NTV made a second 26-episode series, replacing Nishida with Tonpei Hidari and adding a new character from in the form of Tripitaka’s shapeshifting horse Yu-Lung, played by Shunji Fujimura. There was life after Monkey for all the actors, but sadly not a long one for the beautiful Natsume, who died of leukaemia in 1985. Sakai continues to thrive as a television host , covering material from cookery to game shows, in which capacity he made a return appearance to UK television in one of Chris Tarrant’s infamous compilations of world television. Nishida, meanwhile, carved a serious career in drama, while Kishibe became a ping-pong champion.

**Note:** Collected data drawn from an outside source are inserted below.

(* ===== verification/Connection.v ===== *)
(** * Connection: the whole object of a TcpConnection

    [Tcp.v] keeps of a [TcpConnection] what moves slots and descriptors.  Here are all its
    members ([include/coro_net/tcp_connection.hpp]): the address of the peer, the context
    of the user, the pointer to the idle wheel with the [weak_ptr] to the entry, and the
    pointer to the registered slot with its size, set once by the constructor
    ([src/net/tcp_connection.cc]).  The object refines the one of [Tcp.v], and what
    [EchoServer.v] asks the kernel for with the pool at hand is what the members say. *)
From S2P Require Import Prelude Interfaces IdleWheel Ops BufferPool Tcp EchoServer.

Section connection.
Context {A : Type}.     (* what a [std::any] of the user holds *)
Implicit Types (pool : option RegisteredBufferPool).

(** [sched_] is the worker, whose pool and wheel the connection uses; [wheel_] is null
    or points to that wheel. *)
Record tcp_connection := mkTcp {
  conn_fd : Z;
  peer_ : sockaddr_in;
  sched_ : nat;
  ctx_ : option A;
  wheel_ : bool;
  idle_entry_ : option entry;
  conn_index : Z;
  slot_ : option Z;
  conn_slot_size : Z;
}.

(** The constructor, with the default values of the members. *)
Definition construct (fd : Z) (peer : sockaddr_in) (sched : nat) pool
    : tcp_connection * option RegisteredBufferPool :=
  let bare := mkTcp fd peer sched None false None (-1) None 0 in
  match pool with
  | None => (bare, None)
  | Some p =>
      let '(idx, p) := acquire p in
      (if 0 <=? idx
       then mkTcp fd peer sched None false None idx (Some (slot_ptr p idx)) (slot_size_ p)
       else bare, Some p)
  end.

(** The destructor: the pool afterwards and the descriptors closed. *)
Definition destruct_conn (c : tcp_connection) pool : option RegisteredBufferPool * list Z :=
  (if 0 <=? conn_index c then release (conn_index c) <$> pool else pool,
   if 0 <=? conn_fd c then [conn_fd c] else []).

Definition set_context (a : A) (c : tcp_connection) : tcp_connection :=
  mkTcp (conn_fd c) (peer_ c) (sched_ c) (Some a) (wheel_ c) (idle_entry_ c)
    (conn_index c) (slot_ c) (conn_slot_size c).
Definition context (c : tcp_connection) : option A := ctx_ c.
Definition fd (c : tcp_connection) : Z := conn_fd c.
Definition peer (c : tcp_connection) : sockaddr_in := peer_ c.
Definition scheduler (c : tcp_connection) : nat := sched_ c.
Definition has_fixed_slot (c : tcp_connection) : bool := 0 <=? conn_index c.

(** [install_idle]: the [shared_ptr] given is kept as a [weak_ptr]. *)
Definition install_idle (w : bool) (e : option entry) (c : tcp_connection) : tcp_connection :=
  mkTcp (conn_fd c) (peer_ c) (sched_ c) (ctx_ c) w e (conn_index c) (slot_ c) (conn_slot_size c).

(** [if (n > 0 && wheel_) if (auto e = idle_entry_.lock()) wheel_->refresh(e);] of [recv]
    and [recv_fixed], on the wheel of the worker. *)
Definition renew {R} `{!Window Bucket R ∅} (n : Z) (c : tcp_connection) (w : IdleConnectionWheel R)
    : res (IdleConnectionWheel R) :=
  if (0 <? n) && wheel_ c then
    match idle_entry_ c ≫= λ e, lock e w with
    | Some e => refresh (Some e) w
    | None => Ok w
    end
  else Ok w.

(** The awaiter of [recv_fixed], from the members. *)
Definition fixed_read (c : tcp_connection) : option request :=
  s ← slot_ c; Some (prep (RecvFixedAwaiter (conn_fd c) s (u32 (conn_slot_size c)) (conn_index c))).

(** The calls on a connection that change it. *)
Inductive conn_call : Type :=
  | SetContext (a : A)
  | InstallIdle (w : bool) (e : option entry).
Definition call (o : conn_call) (c : tcp_connection) : tcp_connection :=
  match o with SetContext a => set_context a c | InstallIdle w e => install_idle w e c end.
Definition calls (os : list conn_call) (c : tcp_connection) : tcp_connection :=
  foldl (λ c o, call o c) c os.

(** ** Lemmas *)

(** What [Tcp.v] keeps. *)
Definition view (c : tcp_connection) : TcpConnection := mkConn (conn_fd c) (conn_index c).

(** The members the constructor has set for ever. *)
Definition fixed_part (c : tcp_connection) := (conn_fd c, peer_ c, sched_ c, conn_index c, slot_ c, conn_slot_size c).

Lemma calls_fixed os c : fixed_part (calls os c) = fixed_part c.
Proof.
  revert c. induction os as [|o os IH]; intros c; [done|]. cbn. unfold calls in IH. rewrite IH. by destruct o.
Qed.

Lemma calls_context os c :
  ctx_ (calls os c) = from_option Some (ctx_ c) (last (omap (λ o, match o with SetContext a => Some a | _ => None end) os)).
Proof.
  induction os as [|o os IH] using rev_ind; [done|]. unfold calls in *. rewrite foldl_app, omap_app, last_app.
  destruct o as [a|w e]; cbn; [done|by rewrite IH].
Qed.

Lemma construct_view fd peer sched pool :
  (view (construct fd peer sched pool).1, (construct fd peer sched pool).2) = new_TcpConnection fd pool.
Proof.
  unfold construct, new_TcpConnection. cbn [pool_acquire buffer_pool_slots]. destruct pool as [p|]; [|done].
  destruct (acquire p) as [idx p'] eqn:Ha. by destruct (0 <=? idx).
Qed.

Lemma acquire_release p idx p' : acquire p = (idx, p') → 0 ≤ idx →
  release idx p' = p ∧ slot_size_ p' = slot_size_ p.
Proof.
  unfold acquire. destruct (negb (enabled_ p)) eqn:He; [intros [= <- <-]; lia|].
  destruct (last (free_list_ p)) as [x|] eqn:Hl; [|intros [= <- <-]; lia].
  apply last_Some in Hl as [l Hl]. intros [= -> <-] Hi. unfold release.
  rewrite (proj2 (Z.ltb_ge _ _) Hi). cbn. rewrite Hl, removelast_last, <-Hl. split; [by destruct p|done].
Qed.

(** ** Properties *)

(** The life of a connection: whatever is called on it, it is to the pool and the kernel
    what [Tcp.v] and [EchoServer.v] say, its context is the last one set, its reads go to
    the slot it was given, and its destruction gives back the slot and the descriptor. *)
Theorem connection_lifetime fd0 peer0 sched pool os :
  0 ≤ fd0 →
  let '(c0, pool') := construct fd0 peer0 sched pool in
  let c := calls os c0 in
  (view c, pool') = new_TcpConnection fd0 pool ∧
  (fd c, peer c, scheduler c) = (fd0, peer0, sched) ∧
  context c = last (omap (λ o, match o with SetContext a => Some a | _ => None end) os) ∧
  match pool' with
  | Some p => if has_fixed_slot c then fixed_read c = Some (recv_request p (view c)) else fixed_read c = None
  | None => fixed_read c = None
  end ∧
  (has_fixed_slot c = true → destruct_conn c pool' = (pool, [fd0])) ∧
  (has_fixed_slot c = false → destruct_conn c pool' = (pool', [fd0])).
Proof.
  intros Hfd. pose proof (construct_view fd0 peer0 sched pool) as Hv.
  destruct (construct fd0 peer0 sched pool) as [c0 pool'] eqn:Hc. cbn [fst snd] in Hv.
  pose proof (calls_fixed os c0) as Hf. unfold fixed_part in Hf. cbv zeta. injection Hf as H1 H2 H3 H4 H5 H6.
  assert (Hview : view (calls os c0) = view c0) by (unfold view; congruence).
  unfold fd, peer, scheduler, context, has_fixed_slot, fixed_read, destruct_conn.
  rewrite Hview, H1, H2, H3, H4, H5, H6, calls_context. split; [done|].
  unfold construct in Hc. destruct pool as [p|].
  - destruct (acquire p) as [idx p'] eqn:Ha. destruct (Z.leb_spec 0 idx) as [Hi|Hi]; injection Hc as <- <-;
      cbn [conn_fd peer_ sched_ ctx_ conn_index slot_ conn_slot_size mbind option_bind];
      rewrite ?(proj2 (Z.leb_le _ _) Hfd).
    + destruct (acquire_release _ _ _ Ha Hi) as [Hre Hss]. rewrite (proj2 (Z.leb_le _ _) Hi).
      split_and!; [done| |done| |done].
      * by destruct (last _).
      * intros _. cbn. by rewrite Hre.
    + split_and!; try done. by destruct (last _).
  - injection Hc as <- <-. cbn [conn_fd peer_ sched_ ctx_ conn_index slot_ conn_slot_size mbind option_bind].
    rewrite ?(proj2 (Z.leb_le _ _) Hfd). split_and!; try done. by destruct (last _).
Qed.

(** Data renew the entry the connection was installed with, and nothing else does
    anything to the wheel. *)
Theorem data_renews {R} `{!Window Bucket R ∅} c e n (s : world R) :
  renew n (install_idle true (Some e) c) (wheel s) =
    (if 0 <? n then '(_, s) ← IdleWheel.handle (EvData e) s; Ok (wheel s) else Ok (wheel s)) ∧
  renew n (install_idle false None c) (wheel s) = Ok (wheel s).
Proof.
  unfold renew. cbn [install_idle wheel_ idle_entry_ mbind option_bind]. rewrite andb_true_r, andb_false_r.
  split; [|done]. destruct (0 <? n); [|done]. cbn [IdleWheel.handle]. unfold lock, IdleWheel.refresh.
  destruct (entries (wheel s) !! e); [|done]. by destruct (win_update_back _ _).
Qed.
End connection.

(** ** Witness *)

Module Demo.
Definition pool : option RegisteredBufferPool := Some (new_pool (λ _, true) (λ _, 0) 2 4096).
Definition os : list (@conn_call nat) := [InstallIdle true (Some 0%nat); SetContext 7%nat].
End Demo.

Lemma connection_lifetime_witness :
  let c := calls Demo.os (construct 5 (mkSockaddr AF_INET 0 0) 0 Demo.pool).1 in
  context c = Some 7%nat ∧ has_fixed_slot c = true ∧
  destruct_conn c (construct (A:=nat) 5 (mkSockaddr AF_INET 0 0) 0 Demo.pool).2 = (Demo.pool, [5]).
Proof.
  pose proof (connection_lifetime 5 (mkSockaddr AF_INET 0 0) 0%nat Demo.pool Demo.os ltac:(done)) as Hl.
  destruct (construct 5 (mkSockaddr AF_INET 0 0) 0 Demo.pool) as [c0 pool'] eqn:Hc.
  destruct Hl as (_ & _ & Hctx & _ & Hd & _). cbn [fst snd].
  assert (Hs : has_fixed_slot (calls Demo.os c0) = true)
    by (vm_compute in Hc; injection Hc as <- _; reflexivity).
  split; [exact Hctx|]. split; [exact Hs|]. exact (Hd Hs).
Defined.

The series continues to be popular in Japan, its theme song even inspiring the 1998 anime series Gandhara, but the journey was never shown in its entirety on British television. The second season was cherry-picked for its best moments, and episodes 3-9, 14, 19 and 22-25 were omitted. The final chapter “At the Top of the Mountain” made it through, but anyone who genuinely wants to see the whole Monkey will need a pal in Japan who can tape it off the telly (and it’s still on, even now!). Tripitaka and friends never reached Gandhara in the series, although they did get there in the opera Journey to the West, heavily inspired in equal parts by the original legend and by the Japanese TV series that first introduced it to co-creators Damon Albarn and Jamie Hewlett. A suitably Buddhist finale shows the young priest realising that “enlightenment is a journey, not a destination”, and continuing with his guardians on the road to India. Now they’re on the road again, spreading enlightenment to a whole new generation of fans and reminding us that it is better to travel hopefully than to arrive, as long as you can have some fun and do some good on the way. [That’s enough. Nothing lasts forever. In all the universe there are only two constants, and these are one. There will be change, and something that changes. The eternal things are natural, like the seasons, and the life and death of stars. – Mystic Ed.].